A chacune de ces attestations est jointe une fiche technique de la parka pour la saison Hiver 2006-2007 éditée le 27 janvier 2006. Sont également communiquées les photographies des patrons. La société YVES SALOMON FOURREUR verse encore aux débats:

- les états des ventes tant aux GALERIES LAFAYETTE du 20 décembre 2006 au 28 février 2012 qu’au PRINTEMPS HAUSMANN du 8 novembre 2006 au 28 février 2012, des différentes versions de la veste et notamment de la version référencée AF 781 78VLHCY.

- les factures de fabrication, de fourniture des peaux (lapin et coyote), de travail d’assemblage de 2006 à 2010 chacune comportant les références de la veste,
- plusieurs catalogues de vente dont le book de vente « ARMY FUR » Automne-hiver 2006-2007 et le catalogue YVES SALOMON « ARMY FUR »2010-2011 montrant la parka. Contrairement à ce que soutient la société FASHION BEL AIR sans véritablement le démontrer, les références successives du vêtement (A 780, A 781 et A 108) ne signifient pas qu’il y ait eu plusieurs créations mais correspondent en réalité à la même veste militaire doublée de fourrure, les différences successives s’expliquant non par des modifications substantielles qui auraient été apportées à la forme initiale du vêtement mais exclusivement par le choix du type de fourrure utilisée pour la doublure et la capuche (lapin, coyote ou vison) ou par la longueur variant de quelques centimètres (entre 78 cm et 85 cm). Dès lors, il importe peu que certaines des pièces justifiant de la titularité des droits de la société YVES SALOMON FOURREUR retenues ci-dessus comportent des références distinctes dès lors qu’elles correspondent toutes au même vêtement créé courant 2006 et divulgué dès la saison Automne-Hiver 2006-2007. La société YVES SALOMON FOURREUR peut en conséquence se prévaloir à l’égard du tiers recherché pour contrefaçon des droits d’exploitation sur ledit modèle, la titularité de ses droits d’auteur étant ainsi démontrée. Sur la protection au titre des droits d’auteur Les dispositions de l’article L. 112-1 du Code de la propriété intellectuelle protègent par le droit d’auteur toutes les œuvres de l’esprit, quels qu’en soient le genre, la forme d’expression, le mérite ou la destination, pourvu qu’elles soient des créations originales.

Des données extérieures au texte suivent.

(** C10, the failing input: a receive that fills the buffer makes the
    terminator store fall at index 20 of the 20-byte array. *)
Theorem receive_full_buffer_store_out_of_bounds (g : globals)
    (socket_handle : cy_socket_t) (data : list ascii) :
  length data = MAX_TCP_RECV_BUFFER_SIZE ->
  tcp_receive_msg_handler g socket_handle (RecvReply CY_RSLT_SUCCESS data)
  = Undefined (StoreOutOfBounds 20 20).
Proof.
  unfold MAX_TCP_RECV_BUFFER_SIZE. intros Hlen.
  unfold tcp_receive_msg_handler, store, recv_into. cbn [recv_result recv_data].
  rewrite decide_True by reflexivity.
  rewrite length_app, length_drop, length_replicate, Hlen.
  reflexivity.
Qed.

Lemma receive_full_buffer_store_out_of_bounds_witness :
  length twenty_bytes = MAX_TCP_RECV_BUFFER_SIZE /\
  tcp_receive_msg_handler connected_on 2 (RecvReply CY_RSLT_SUCCESS twenty_bytes)
  = Undefined (StoreOutOfBounds 20 20).
Proof.
  split; [reflexivity|].
  apply (receive_full_buffer_store_out_of_bounds connected_on 2 twenty_bytes).
  reflexivity.
Defined.

(** The store is inside the array for every shorter receive. *)
Lemma receive_store_in_bounds (data : list ascii) :
  (length data < MAX_TCP_RECV_BUFFER_SIZE)%nat ->
  exists buf,
    store (recv_into (replicate MAX_TCP_RECV_BUFFER_SIZE NUL) data)
          (length data) NUL = Returns buf /\
    length buf = MAX_TCP_RECV_BUFFER_SIZE /\ buf !! length data = Some NUL.
Proof.
  intros Hlen. rewrite (terminated_buffer data Hlen). eexists. split; [reflexivity|].
  unfold MAX_TCP_RECV_BUFFER_SIZE in *. split.
  - rewrite length_app. simpl. rewrite length_replicate. lia.
  - rewrite lookup_app_r by lia. replace (length data - length data)%nat with 0%nat by lia.
    reflexivity.
Qed.

(** *** [tcp_disconnection_handler] *)

(** C5: whatever the globals hold (a set or clear [led_state], a set or
    clear [client_connected]) and whatever [cy_socket_disconnect] returns,
    the disconnect callback disconnects and deletes the handle it is given,
    clears [client_connected] and resets [led_state] to OFF; the other
    globals keep their values. *)
Theorem disconnection_always_clears (g : globals) (socket_handle : cy_socket_t)
    (disconnect_result : cy_rslt_t) :
  exists msgs,
    tcp_disconnection_handler g socket_handle disconnect_result
    = (set_led_state false (set_client_connected false g),
       SocketDisconnect socket_handle 0 :: SocketDelete socket_handle :: msgs,
       disconnect_result)
    /\ Forall (fun e => is_printf e = true) msgs
    /\ cleared (set_led_state false (set_client_connected false g)).
Proof.
  eexists. split; [reflexivity|]. split.
  - repeat constructor.
  - split; reflexivity.
Qed.

(** Running the callback on an already cleared registry leaves it cleared. *)
Lemma disconnection_idempotent (g : globals) (h1 h2 : cy_socket_t)
    (r1 r2 : cy_rslt_t) :
  (tcp_disconnection_handler
     (tcp_disconnection_handler g h1 r1).1.1 h2 r2).1.1
  = (tcp_disconnection_handler g h1 r1).1.1.
Proof. reflexivity. Qed.

(** *** [tcp_connection_handler] *)

(** The handler never clears [client_connected], and the peer globals hold
    what [cy_socket_accept] stored. *)
Lemma connection_handler_globals (g : globals) (socket_handle : cy_socket_t)
    (acc : accept_reply) (ka : keepalive_replies) :
  let g' := (tcp_connection_handler g socket_handle acc ka).1.1 in
  (client_connected g = true -> client_connected g' = true)
  /\ client_handle g' = acc_client_handle acc
  /\ peer_addr g' = acc_peer_addr acc
  /\ peer_addr_len g' = acc_peer_addr_len acc
  /\ led_state g' = led_state g.
Proof.
  unfold tcp_connection_handler.
  repeat case_decide; cbn; auto.
Qed.

(** C2, counterexample: a client is connected on handle 2 when a second
    connect request arrives.  The request is not rejected: the handler
    returns success and [client_handle] now holds the new handle 3. *)
Lemma second_connect_request_replaces_peer :
  client_connected connected_on = true /\
  exists g' tr,
    tcp_connection_handler connected_on 1 second_peer keepalive_ok
    = (g', tr, CY_RSLT_SUCCESS) /\
    client_handle g' <> client_handle connected_on /\
    peer_addr g' <> peer_addr connected_on.
Proof.
  split; [reflexivity|].
  do 2 eexists. split; [vm_compute; reflexivity|]. split; discriminate.
Qed.

(** What the handler leaves in the globals and returns when a peer is
    already registered. *)
Lemma connect_request_summary (g : globals)
    (socket_handle : cy_socket_t) (acc : accept_reply) (ka : keepalive_replies) :
  client_connected g = true ->
  exists g' tr res,
    tcp_connection_handler g socket_handle acc ka
    = (g', SocketAccept socket_handle :: tr, res)
    /\ client_connected g' = true
    /\ client_handle g' = acc_client_handle acc
    /\ peer_addr g' = acc_peer_addr acc
    /\ peer_addr_len g' = acc_peer_addr_len acc
    /\ (acc_result acc = CY_RSLT_SUCCESS -> ka = keepalive_ok ->
        res = CY_RSLT_SUCCESS).
Proof.
  intros Hconn.
  pose proof (connection_handler_globals g socket_handle acc ka) as Hg.
  cbv zeta in Hg. destruct Hg as (Hc & Hh & Ha & Hl & _).
  destruct (tcp_connection_handler g socket_handle acc ka) as [[g' tr] res] eqn:E.
  cbn in Hc, Hh, Ha, Hl.
  assert (exists tr', tr = SocketAccept socket_handle :: tr') as [tr' ->].
  { revert E. unfold tcp_connection_handler.
    repeat case_decide; intros [= <- <- <-]; eexists; reflexivity. }
  exists g', tr', res. repeat split; auto.
  intros Hacc ->. revert E. unfold tcp_connection_handler.
  rewrite decide_True by exact Hacc. cbn.
  intros [= <- <- <-]. reflexivity.
Qed.

(** The handler never reads [client_connected]: with the flag set it makes
    the calls and returns the result it would with the flag clear, and
    leaves the same globals but for the flag, which stays set. *)
Lemma connection_handler_ignores_flag (g : globals)
    (socket_handle : cy_socket_t) (acc : accept_reply) (ka : keepalive_replies) :
  client_connected g = true ->
  tcp_connection_handler g socket_handle acc ka
  = (set_client_connected true
       (tcp_connection_handler (set_client_connected false g)
                               socket_handle acc ka).1.1,
     (tcp_connection_handler (set_client_connected false g)
                             socket_handle acc ka).1.2,
     (tcp_connection_handler (set_client_connected false g)
                             socket_handle acc ka).2).
Proof.
  destruct g as [sa pa sh ch pl led cc]. cbn [client_connected]. intros ->.
  unfold tcp_connection_handler. repeat case_decide; reflexivity.
Qed.

(** When the accept and the four keep-alive calls succeed. *)
Lemma connection_all_succeed (g : globals)
    (socket_handle : cy_socket_t) (acc : accept_reply) (ka : keepalive_replies) :
  acc_result acc = CY_RSLT_SUCCESS -> ka = keepalive_ok ->
  tcp_connection_handler g socket_handle acc ka
  = (set_client_connected true
       (set_peer (acc_peer_addr acc) (acc_peer_addr_len acc)
                 (acc_client_handle acc) g),
     SocketAccept socket_handle :: msg_accepted
     ++ (keepalive_steps (acc_client_handle acc)).*1,
     CY_RSLT_SUCCESS).
Proof.
  intros Hacc ->. unfold tcp_connection_handler.
  rewrite decide_True by exact Hacc. reflexivity.
Qed.

(** C2, as amended: a connect request that arrives while a peer is
    registered is handled like a first one.  The handler does not consult
    [client_connected]: it makes exactly the calls, and returns exactly the
    result, that it would with no peer registered, and there is no
    rejection.  Afterwards the peer address, its length and [client_handle]
    hold what the accept call stored and nothing else has changed
    ([client_connected] is still set); and when the accept and the four
    keep-alive calls succeed the handler has accepted, printed its three
    messages, made the four keep-alive calls on the new handle, and returns
    success. *)
Theorem connect_request_while_connected (g : globals)
    (socket_handle : cy_socket_t) (acc : accept_reply) (ka : keepalive_replies) :
  client_connected g = true ->
  (exists g' tr res,
     tcp_connection_handler g socket_handle acc ka
     = (g', SocketAccept socket_handle :: tr, res)
     /\ client_connected g' = true
     /\ client_handle g' = acc_client_handle acc
     /\ peer_addr g' = acc_peer_addr acc
     /\ peer_addr_len g' = acc_peer_addr_len acc
     /\ (acc_result acc = CY_RSLT_SUCCESS -> ka = keepalive_ok ->
         res = CY_RSLT_SUCCESS))
  /\ (tcp_connection_handler g socket_handle acc ka).1.2
     = (tcp_connection_handler (set_client_connected false g)
                               socket_handle acc ka).1.2
  /\ (tcp_connection_handler g socket_handle acc ka).2
     = (tcp_connection_handler (set_client_connected false g)
                               socket_handle acc ka).2
  /\ (tcp_connection_handler g socket_handle acc ka).1.1
     = set_peer (acc_peer_addr acc) (acc_peer_addr_len acc)
                (acc_client_handle acc) g
  /\ (acc_result acc = CY_RSLT_SUCCESS -> ka = keepalive_ok ->
      tcp_connection_handler g socket_handle acc ka
      = (set_peer (acc_peer_addr acc) (acc_peer_addr_len acc)
                  (acc_client_handle acc) g,
         SocketAccept socket_handle :: msg_accepted
         ++ (keepalive_steps (acc_client_handle acc)).*1,
         CY_RSLT_SUCCESS)).
Proof.
  intros Hconn.
  assert (set_client_connected true
            (set_peer (acc_peer_addr acc) (acc_peer_addr_len acc)
                      (acc_client_handle acc) g)
          = set_peer (acc_peer_addr acc) (acc_peer_addr_len acc)
                     (acc_client_handle acc) g) as Hset.
  { destruct g. cbn in Hconn. subst. reflexivity. }
  split; [exact (connect_request_summary g socket_handle acc ka Hconn)|].
  rewrite (connection_handler_ignores_flag g socket_handle acc ka Hconn).
  cbn [fst snd]. split; [reflexivity|]. split; [reflexivity|]. split.
  - rewrite <- Hset. destruct g as [sa pa sh ch pl led cc].
    unfold tcp_connection_handler. repeat case_decide; reflexivity.
  - intros Hacc Hka.
    rewrite (connection_all_succeed _ socket_handle acc ka Hacc Hka).
    cbn [fst snd]. destruct g as [sa pa sh ch pl led cc]. cbn in Hconn.
    subst cc. reflexivity.
Qed.

Lemma connect_request_while_connected_witness :
  client_connected connected_on = true /\
  tcp_connection_handler connected_on 1 second_peer keepalive_ok
  = (set_peer (acc_peer_addr second_peer) (acc_peer_addr_len second_peer)
              (acc_client_handle second_peer) connected_on,
     SocketAccept 1 :: msg_accepted
     ++ (keepalive_steps (acc_client_handle second_peer)).*1,
     CY_RSLT_SUCCESS).
Proof.
  split; [reflexivity|].
  destruct (connect_request_while_connected connected_on 1 second_peer
              keepalive_ok eq_refl) as (_ & _ & _ & _ & Hall).
  apply Hall; reflexivity.
Defined.

(** Membership in a list written out. *)
Ltac elem_of_list :=
  repeat (apply elem_of_cons; first [left; reflexivity | right]).

(** With [client_connected] clear the worker sends nothing. *)
Lemma not_connected_no_send (g : globals) (led_state_cmd : Z) (pin : bool)
    (send_result : cy_rslt_t) :
  client_connected g = false ->
  tcp_server_task_iteration g led_state_cmd pin send_result
  = (g, [GpioEnableEvent false; TaskDelay DEBOUNCE_DELAY_MS; GpioEnableEvent true]).
Proof.
  intros Hc. unfold tcp_server_task_iteration. rewrite Hc.
  destruct pin; reflexivity.
Qed.

(** C3, counterexample: no client is registered, the accept succeeds and
    the first keep-alive option is refused.  The handler returns the error
    with [client_connected] still clear, and a button press afterwards
    sends nothing. *)
Lemma keepalive_failure_leaves_peer_unregistered :
  acc_result first_peer = CY_RSLT_SUCCESS /\
  exists g' tr,
    tcp_connection_handler listening 1 first_peer keepalive_interval_refused
    = (g', tr, CY_RSLT_ERROR 1) /\
    client_connected g' = false /\
    Forall (fun e => is_send e = false)
           (tcp_server_task_iteration g' LED_ON_CMD false CY_RSLT_SUCCESS).2.
Proof.
  split; [reflexivity|].
  do 2 eexists. split; [vm_compute; reflexivity|]. split; [reflexivity|].
  vm_compute. repeat constructor.
Qed.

Selon l’article L. 112-2, 14° du même Code, sont co nsidérées notamment comme œuvres de l’esprit les créations des industries saisonnières de l’habillement et de la parure. En l’espèce, la veste dénommés « ARMY FUR » se caractérise selon la demanderesse comme suit :

« - association d’une veste militaire (coton imperméabilisé) à la fourrure, - doublure en fourrure lapin (et non une simple bordure), amovible par un système de boutonnage intérieur, ce qui permet déporter la veste en hiver comme en demi-saison, - la doublure intérieure des manches est accrochée à la veste militaire par deux boutons intérieurs situés au poignet, - la doublure intérieure des manches en tissus matelassé, - rajout d’une capuche large, - capuche entièrement doublée en fourrure (et non d’une simple bordure), également amovible, - bordure de la capuche en fourrure différente (coyote, renard, vison, petit gris) de la doublure intérieure (lapin, et pour quelques produits destinés à l’export, également du vison) - 1 bouton sous le col de la capuche, - lien coulissant, sortie du tunnel à l’extérieur, autour de la capuche pour la resserrer, - lien coulissant au niveau de la taille pour cintrer la veste, avec sortie du tunnel à l’intérieur sous la doublure fourrure, - lien sous forme de cordon rond, style lacet, - boutonnage sous patte extérieure, doublé d’une fermeture éclair, - 2 poches à rabat en diagonale, avec passepoil, fermées par des boutons-pression au bas de la veste, - le modèle étant décliné en couleur kaki et noir, - doublure en fourrure selon gilet amovible, avec capuche cousue à même. " Pour contester l’originalité de la veste « ARMY FUR », la société FASHION BEL AIR fait valoir d’une part que la demanderesse se contenterait de décrire sa veste, d’autre part que le fait d’associer de la fourrure à un vêtement militaire ne saurait lui conférer une quelconque originalité dès lors qu’il ne s’agit que d’un genre de vêtement correspondant à la définition d’une pelisse et que d’autres créateurs de mode dès 2002 ont eu l’idée d’une telle association. Il résulte en effet de l’examen des pièces produites aux débats, et notamment du magazine ELLE des 6 janvier 2003 et 30 septembre 2002, mais également des extraits du magazine de mode « COLLECTIONS gap » automne-hiver 2003-2004, qu’une PARKA doublée de fourrure était commercialisée sous la marque A.P.C, que la marque DIESEL présentait pour sa collection Automne-Hiver 2003-2004 un modèle de PARKA alliant une veste imperméabilisée type militaire avec une doublure et capuche fourrée, que le designer Eric U divulguait pour la même saison une parka imperméabilisée doublée de fourrure et que le designer CHIYUKI proposait un modèle de parka combinant une veste militaire beige à de la fourrure.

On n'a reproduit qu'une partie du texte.